4 thoughts on “Muddled morning

  1. Huh…hm…and again, huh…
    Well, my opinion is that he was and is just too weak. Slam the door, have yourself a little cry, attack the fridge, then dress up, go out with your friends and move on. Stop thinking about it, you`ve wasted too much time on it already. It sounds rigid, cruel maybe, but these are the facts. Take your birth given right to be happy and fullfiled. With both arms.

    P.S. we are not getting any younger and we sure deserve to be happy, so think about it as a lesson you had to learn and use it for your own sake.

  2. Generally I don’t comment on other peoples comments but….
    Unless by attacking the fridge you mean to punch, kick or push it down the stairs, I’m not so sure finding comfort in a 2 jars of marmite, three frozen pizzas, and a bottle of chocolate syrup is the answer either.
    Your not getting any younger? How old are you? When did finding intimacy and falling in love again come with an expiration date?
    I’m sure you mean well, but this wasn’t a middle school breakup, but the collapse of a 17 year marriage.
    It might take more than a box of sugar donuts and a night out snogging to move on! It takes what it takes. AJ

  3. Of course I mean well. This is why I left the comment on th 1st place.
    17 years…..too much. Because based on the things you`ve said, he didn`t desereved a month of it. And please, stop defend and justify him. You are not the one who have done something wrong. (i.e. I walked, seriously, I`ve done it for few months, few hours each day, but a friend of mine started to cook, to gratify herself with cuisine wonders and it helped)

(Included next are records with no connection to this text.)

(** * Mirror strategy of kelp: a shallow embedding of [plugins/mirrorStrategy.go]

    The development follows the Go source function by function:
    the asset-surplus ledger and the fill handler ([baseVolumeToOffset],
    [HandleFill]), the balance coordinator ([checkBalance]) and the mirror
    engine ([PreUpdate], [recordBalances], [UpdateWithOps], [updateLevels],
    [doModifyOffer]).

    Conventions.
    - Go's [float64] is idealised as the rationals [Q]; rounding of binary
      floating point is not modelled.
    - [model.Number] lives in package [model], which is not part of the
      sources at hand.  Its operations are therefore an interface
      ([NumberOps]); the arithmetic facts some properties need are a second
      interface ([NumberLaws]); and [Decimal] below is an implementation
      that follows the specification's description of Number.
    - [log.Printf] has no effect on the state and is left out.
    - The collaborators (SDEX, IEIF, the backing exchange) are modelled by
      their call interface: SDEX as a record of functions that may read the
      liabilities cached so far, IEIF as the chronological list of
      [AddLiabilities] calls, the exchange as a record of responses. *)

From Stdlib Require Import ZArith QArith Qabs Lqa Lia List String Ascii Bool.
Import ListNotations.

Local Open Scope Z_scope.

(** ** Floats *)

Definition float64 := Q.
Definition int8 := Z.
Definition int32 := Z.

(** [a < b] on float64, as a boolean. *)
Definition fltb (a b : float64) : bool :=
  match Qcompare a b with
  | Lt => true
  | _ => false
  end.
(** * CAP-UI usage collector: delta engine, rate-limit reconciler, scheduler
    and control surface, embedded from the TypeScript sources
    ([collector.ts], [pricing.ts], [db.ts], [rate-limiter.ts],
    [scheduler.ts], [index.ts], [server.ts], [types.ts]).

    Conventions of the embedding.
    - JavaScript numbers that hold counters (requests, tokens, ids,
      millisecond time values) are integers of [Z]; numbers that hold money
      or ratios are exact rationals of [Q], compared with [==]: the rounding
      of the IEEE doubles is not modelled.
    - A JavaScript object used as a dictionary, and a [Map], is an
      association list in insertion order ([Obj]); keys are assumed not to
      be integer-like and not to name a property of [Object.prototype]. The
      one lookup that is modelled with the prototype chain is that of
      [findPricingForModel], whose key is a model name in lower case.
    - The SQLite tables are lists of rows. Their operations do not throw,
      except in [resetLimit], where [DbFault] says which one does, and in
      [storeUsageData], where the bulk insert of a NaN cost does.
      [JSON.stringify] and [JSON.parse] of the breakdown column cancel out.
      A report has its [apis], [models] and [details] members.
    - A [Date] is its time value in milliseconds and the process runs in the
      UTC zone, so that [setHours(0,0,0,0)] truncates to a multiple of one
      day. A stored timestamp is the time value that its text denotes, a
      whole second for the column default [CURRENT_TIMESTAMP]. Where a query
      compares a stored timestamp with a bound it compares the two texts
      ([Db.textGe], [Db.textLt]), and where it orders by a timestamp the
      rows of one second come as the access path of the query yields them
      ([Db.order_by], [Db.by_collected_at]). *)

From Stdlib Require Import ZArith QArith Qround Qabs Qminmax List String Ascii Bool.
From Stdlib Require Import DecimalString Lia Lqa Sorted.
Import ListNotations.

    Re the fridge: not literally:-))) what I meant was that you have the right to indulge yourself, and that you`re the one who has the right to do it in a way which suits you must. And yes, it is very OK to be angry.
    (I`ve done the same thing as you, and then I` finished in the hospital for the cause of not admitted anger, it looks like my body wasn`t satisfied with all that “he is a good man, and we are both guilty, we have to stay friends after all…”. It is OK, just let it out. You don`t owe nothing to anybody, just to yourself)

    And after all that, just let yourself go to be you. Good things do happen when you do.

    Re the not getting younger: you have to focus on yourself again. I know that you have to do all that mourning part but do it for you, about you and just you. He had million of chances and he blew it. This is why. And you do deserve something beautiful not this… Maybe now you don`t see it, but there are billions of good things there just waiting for you.